EXERCISE REQUIREMENTS: For this exercise, transcribe all the records below exactly.

*** RAW DATA ***

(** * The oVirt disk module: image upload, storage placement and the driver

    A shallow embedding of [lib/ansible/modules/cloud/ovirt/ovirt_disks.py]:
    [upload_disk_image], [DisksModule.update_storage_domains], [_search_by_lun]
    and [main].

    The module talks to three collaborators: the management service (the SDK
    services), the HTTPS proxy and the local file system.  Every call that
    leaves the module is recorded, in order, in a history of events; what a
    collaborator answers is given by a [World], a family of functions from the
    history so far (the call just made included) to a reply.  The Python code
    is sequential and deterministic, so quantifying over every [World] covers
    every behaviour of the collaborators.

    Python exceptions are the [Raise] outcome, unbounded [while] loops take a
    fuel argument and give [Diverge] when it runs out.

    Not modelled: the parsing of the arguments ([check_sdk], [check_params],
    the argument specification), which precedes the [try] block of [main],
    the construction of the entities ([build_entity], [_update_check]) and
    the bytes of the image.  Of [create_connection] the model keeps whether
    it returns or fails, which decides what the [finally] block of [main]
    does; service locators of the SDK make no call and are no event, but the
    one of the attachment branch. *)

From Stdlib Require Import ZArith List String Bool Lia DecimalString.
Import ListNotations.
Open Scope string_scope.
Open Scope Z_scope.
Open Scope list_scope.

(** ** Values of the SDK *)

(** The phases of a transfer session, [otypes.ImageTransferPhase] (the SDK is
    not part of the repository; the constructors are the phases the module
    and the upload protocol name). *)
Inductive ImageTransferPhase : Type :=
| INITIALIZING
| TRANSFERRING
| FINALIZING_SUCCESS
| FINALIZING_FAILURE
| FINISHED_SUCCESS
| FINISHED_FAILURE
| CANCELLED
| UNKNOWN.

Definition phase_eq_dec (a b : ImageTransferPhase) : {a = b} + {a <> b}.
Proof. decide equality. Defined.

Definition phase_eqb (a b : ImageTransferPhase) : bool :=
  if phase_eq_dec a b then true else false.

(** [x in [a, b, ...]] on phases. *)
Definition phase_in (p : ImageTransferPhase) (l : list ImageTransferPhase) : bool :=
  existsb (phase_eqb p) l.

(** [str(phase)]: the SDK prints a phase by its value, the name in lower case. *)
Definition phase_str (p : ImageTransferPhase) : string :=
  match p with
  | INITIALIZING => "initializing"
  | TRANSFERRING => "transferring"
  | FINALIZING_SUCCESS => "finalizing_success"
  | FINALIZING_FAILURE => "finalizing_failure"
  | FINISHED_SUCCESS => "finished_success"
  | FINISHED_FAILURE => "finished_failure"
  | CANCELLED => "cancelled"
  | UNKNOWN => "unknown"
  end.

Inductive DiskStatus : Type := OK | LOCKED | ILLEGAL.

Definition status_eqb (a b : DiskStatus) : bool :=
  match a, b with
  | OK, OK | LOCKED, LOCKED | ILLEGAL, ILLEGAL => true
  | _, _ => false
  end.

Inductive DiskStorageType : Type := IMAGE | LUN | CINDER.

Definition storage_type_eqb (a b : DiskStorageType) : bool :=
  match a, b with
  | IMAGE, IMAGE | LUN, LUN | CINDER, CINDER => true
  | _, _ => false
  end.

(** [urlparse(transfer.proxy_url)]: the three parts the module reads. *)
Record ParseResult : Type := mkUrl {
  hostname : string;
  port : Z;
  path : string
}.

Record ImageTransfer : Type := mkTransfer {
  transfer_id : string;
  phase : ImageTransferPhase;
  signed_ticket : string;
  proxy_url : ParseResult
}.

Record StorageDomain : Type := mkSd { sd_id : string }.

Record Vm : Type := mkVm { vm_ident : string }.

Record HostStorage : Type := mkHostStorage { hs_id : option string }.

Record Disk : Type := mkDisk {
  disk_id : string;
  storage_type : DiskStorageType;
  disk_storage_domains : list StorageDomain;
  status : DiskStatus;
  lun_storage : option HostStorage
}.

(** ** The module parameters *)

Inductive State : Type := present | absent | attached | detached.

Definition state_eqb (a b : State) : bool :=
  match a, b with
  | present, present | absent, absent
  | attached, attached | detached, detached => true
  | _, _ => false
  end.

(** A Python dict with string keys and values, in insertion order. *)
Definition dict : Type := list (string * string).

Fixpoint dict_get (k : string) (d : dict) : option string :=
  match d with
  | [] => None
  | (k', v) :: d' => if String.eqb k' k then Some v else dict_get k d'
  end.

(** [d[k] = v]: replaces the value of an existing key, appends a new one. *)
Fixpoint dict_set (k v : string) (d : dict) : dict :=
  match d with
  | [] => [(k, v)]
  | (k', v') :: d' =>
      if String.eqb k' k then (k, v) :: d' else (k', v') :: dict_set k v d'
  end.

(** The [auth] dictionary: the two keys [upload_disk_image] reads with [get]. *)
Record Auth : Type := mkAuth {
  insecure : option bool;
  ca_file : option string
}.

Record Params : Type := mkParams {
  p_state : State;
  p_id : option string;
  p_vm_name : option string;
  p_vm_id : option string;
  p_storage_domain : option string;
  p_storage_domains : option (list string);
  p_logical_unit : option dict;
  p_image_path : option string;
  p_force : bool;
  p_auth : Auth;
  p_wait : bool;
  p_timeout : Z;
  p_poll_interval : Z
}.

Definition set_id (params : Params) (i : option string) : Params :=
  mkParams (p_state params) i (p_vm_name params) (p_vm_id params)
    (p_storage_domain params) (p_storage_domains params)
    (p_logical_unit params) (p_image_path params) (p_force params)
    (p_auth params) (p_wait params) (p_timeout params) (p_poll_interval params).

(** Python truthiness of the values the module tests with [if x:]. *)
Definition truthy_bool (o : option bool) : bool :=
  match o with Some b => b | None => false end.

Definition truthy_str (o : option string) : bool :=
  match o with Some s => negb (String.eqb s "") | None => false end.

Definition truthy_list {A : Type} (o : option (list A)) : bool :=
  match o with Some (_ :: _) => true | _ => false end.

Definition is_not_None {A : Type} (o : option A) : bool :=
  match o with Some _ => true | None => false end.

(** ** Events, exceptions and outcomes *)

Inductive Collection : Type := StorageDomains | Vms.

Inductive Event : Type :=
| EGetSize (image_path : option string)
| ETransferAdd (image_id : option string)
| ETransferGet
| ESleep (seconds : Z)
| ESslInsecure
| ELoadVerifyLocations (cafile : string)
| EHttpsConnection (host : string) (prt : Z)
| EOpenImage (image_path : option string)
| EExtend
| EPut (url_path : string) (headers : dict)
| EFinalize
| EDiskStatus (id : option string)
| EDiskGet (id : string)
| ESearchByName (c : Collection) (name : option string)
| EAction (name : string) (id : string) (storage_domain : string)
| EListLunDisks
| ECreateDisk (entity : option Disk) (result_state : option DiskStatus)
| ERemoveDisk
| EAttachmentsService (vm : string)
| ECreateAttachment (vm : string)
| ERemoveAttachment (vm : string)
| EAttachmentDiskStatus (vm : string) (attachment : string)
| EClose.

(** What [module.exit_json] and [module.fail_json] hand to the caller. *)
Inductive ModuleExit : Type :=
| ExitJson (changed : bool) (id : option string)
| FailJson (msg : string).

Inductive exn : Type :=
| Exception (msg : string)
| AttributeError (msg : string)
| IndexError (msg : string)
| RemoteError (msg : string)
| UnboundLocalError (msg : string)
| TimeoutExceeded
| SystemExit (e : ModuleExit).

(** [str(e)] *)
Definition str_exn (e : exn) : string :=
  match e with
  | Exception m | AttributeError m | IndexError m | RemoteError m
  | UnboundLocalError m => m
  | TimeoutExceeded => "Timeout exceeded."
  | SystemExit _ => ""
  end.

*** End of RAW DATA ***

RESPONSE TO THIS TASK:
(** * The oVirt disk module: image upload, storage placement and the driver

    A shallow embedding of [lib/ansible/modules/cloud/ovirt/ovirt_disks.py]:
    [upload_disk_image], [DisksModule.update_storage_domains], [_search_by_lun]
    and [main].

    The module talks to three collaborators: the management service (the SDK
    services), the HTTPS proxy and the local file system.  Every call that
    leaves the module is recorded, in order, in a history of events; what a
    collaborator answers is given by a [World], a family of functions from the
    history so far (the call just made included) to a reply.  The Python code
    is sequential and deterministic, so quantifying over every [World] covers
    every behaviour of the collaborators.

    Python exceptions are the [Raise] outcome, unbounded [while] loops take a
    fuel argument and give [Diverge] when it runs out.

    Not modelled: the parsing of the arguments ([check_sdk], [check_params],
    the argument specification), which precedes the [try] block of [main],
    the construction of the entities ([build_entity], [_update_check]) and
    the bytes of the image.  Of [create_connection] the model keeps whether
    it returns or fails, which decides what the [finally] block of [main]
    does; service locators of the SDK make no call and are no event, but the
    one of the attachment branch. *)

From Stdlib Require Import ZArith List String Bool Lia DecimalString.
Import ListNotations.
Open Scope string_scope.
Open Scope Z_scope.
Open Scope list_scope.

(** ** Values of the SDK *)

(** The phases of a transfer session, [otypes.ImageTransferPhase] (the SDK is
    not part of the repository; the constructors are the phases the module
    and the upload protocol name). *)
Inductive ImageTransferPhase : Type :=
| INITIALIZING
| TRANSFERRING
| FINALIZING_SUCCESS
| FINALIZING_FAILURE
| FINISHED_SUCCESS
| FINISHED_FAILURE
| CANCELLED
| UNKNOWN.

Definition phase_eq_dec (a b : ImageTransferPhase) : {a = b} + {a <> b}.
Proof. decide equality. Defined.

Definition phase_eqb (a b : ImageTransferPhase) : bool :=
  if phase_eq_dec a b then true else false.

(** [x in [a, b, ...]] on phases. *)
Definition phase_in (p : ImageTransferPhase) (l : list ImageTransferPhase) : bool :=
  existsb (phase_eqb p) l.

(** [str(phase)]: the SDK prints a phase by its value, the name in lower case. *)
Definition phase_str (p : ImageTransferPhase) : string :=
  match p with
  | INITIALIZING => "initializing"
  | TRANSFERRING => "transferring"
  | FINALIZING_SUCCESS => "finalizing_success"
  | FINALIZING_FAILURE => "finalizing_failure"
  | FINISHED_SUCCESS => "finished_success"
  | FINISHED_FAILURE => "finished_failure"
  | CANCELLED => "cancelled"
  | UNKNOWN => "unknown"
  end.

Inductive DiskStatus : Type := OK | LOCKED | ILLEGAL.

Definition status_eqb (a b : DiskStatus) : bool :=
  match a, b with
  | OK, OK | LOCKED, LOCKED | ILLEGAL, ILLEGAL => true
  | _, _ => false
  end.

Inductive DiskStorageType : Type := IMAGE | LUN | CINDER.

Definition storage_type_eqb (a b : DiskStorageType) : bool :=
  match a, b with
  | IMAGE, IMAGE | LUN, LUN | CINDER, CINDER => true
  | _, _ => false
  end.

(** [urlparse(transfer.proxy_url)]: the three parts the module reads. *)
Record ParseResult : Type := mkUrl {
  hostname : string;
  port : Z;
  path : string
}.

Record ImageTransfer : Type := mkTransfer {
  transfer_id : string;
  phase : ImageTransferPhase;
  signed_ticket : string;
  proxy_url : ParseResult
}.

Record StorageDomain : Type := mkSd { sd_id : string }.

Record Vm : Type := mkVm { vm_ident : string }.

Record HostStorage : Type := mkHostStorage { hs_id : option string }.

Record Disk : Type := mkDisk {
  disk_id : string;
  storage_type : DiskStorageType;
  disk_storage_domains : list StorageDomain;
  status : DiskStatus;
  lun_storage : option HostStorage
}.

(** ** The module parameters *)

Inductive State : Type := present | absent | attached | detached.

Definition state_eqb (a b : State) : bool :=
  match a, b with
  | present, present | absent, absent
  | attached, attached | detached, detached => true
  | _, _ => false
  end.

(** A Python dict with string keys and values, in insertion order. *)
Definition dict : Type := list (string * string).

Fixpoint dict_get (k : string) (d : dict) : option string :=
  match d with
  | [] => None
  | (k', v) :: d' => if String.eqb k' k then Some v else dict_get k d'
  end.

(** [d[k] = v]: replaces the value of an existing key, appends a new one. *)
Fixpoint dict_set (k v : string) (d : dict) : dict :=
  match d with
  | [] => [(k, v)]
  | (k', v') :: d' =>
      if String.eqb k' k then (k, v) :: d' else (k', v') :: dict_set k v d'
  end.

(** The [auth] dictionary: the two keys [upload_disk_image] reads with [get]. *)
Record Auth : Type := mkAuth {
  insecure : option bool;
  ca_file : option string
}.

Record Params : Type := mkParams {
  p_state : State;
  p_id : option string;
  p_vm_name : option string;
  p_vm_id : option string;
  p_storage_domain : option string;
  p_storage_domains : option (list string);
  p_logical_unit : option dict;
  p_image_path : option string;
  p_force : bool;
  p_auth : Auth;
  p_wait : bool;
  p_timeout : Z;
  p_poll_interval : Z
}.

Definition set_id (params : Params) (i : option string) : Params :=
  mkParams (p_state params) i (p_vm_name params) (p_vm_id params)
    (p_storage_domain params) (p_storage_domains params)
    (p_logical_unit params) (p_image_path params) (p_force params)
    (p_auth params) (p_wait params) (p_timeout params) (p_poll_interval params).

(** Python truthiness of the values the module tests with [if x:]. *)
Definition truthy_bool (o : option bool) : bool :=
  match o with Some b => b | None => false end.

Definition truthy_str (o : option string) : bool :=
  match o with Some s => negb (String.eqb s "") | None => false end.

Definition truthy_list {A : Type} (o : option (list A)) : bool :=
  match o with Some (_ :: _) => true | _ => false end.

Definition is_not_None {A : Type} (o : option A) : bool :=
  match o with Some _ => true | None => false end.

(** ** Events, exceptions and outcomes *)

Inductive Collection : Type := StorageDomains | Vms.

Inductive Event : Type :=
| EGetSize (image_path : option string)
| ETransferAdd (image_id : option string)
| ETransferGet
| ESleep (seconds : Z)
| ESslInsecure
| ELoadVerifyLocations (cafile : string)
| EHttpsConnection (host : string) (prt : Z)
| EOpenImage (image_path : option string)
| EExtend
| EPut (url_path : string) (headers : dict)
| EFinalize
| EDiskStatus (id : option string)
| EDiskGet (id : string)
| ESearchByName (c : Collection) (name : option string)
| EAction (name : string) (id : string) (storage_domain : string)
| EListLunDisks
| ECreateDisk (entity : option Disk) (result_state : option DiskStatus)
| ERemoveDisk
| EAttachmentsService (vm : string)
| ECreateAttachment (vm : string)
| ERemoveAttachment (vm : string)
| EAttachmentDiskStatus (vm : string) (attachment : string)
| EClose.

(** What [module.exit_json] and [module.fail_json] hand to the caller. *)
Inductive ModuleExit : Type :=
| ExitJson (changed : bool) (id : option string)
| FailJson (msg : string).

Inductive exn : Type :=
| Exception (msg : string)
| AttributeError (msg : string)
| IndexError (msg : string)
| RemoteError (msg : string)
| UnboundLocalError (msg : string)
| TimeoutExceeded
| SystemExit (e : ModuleExit).

(** [str(e)] *)
Definition str_exn (e : exn) : string :=
  match e with
  | Exception m | AttributeError m | IndexError m | RemoteError m
  | UnboundLocalError m => m
  | TimeoutExceeded => "Timeout exceeded."
  | SystemExit _ => ""
  end.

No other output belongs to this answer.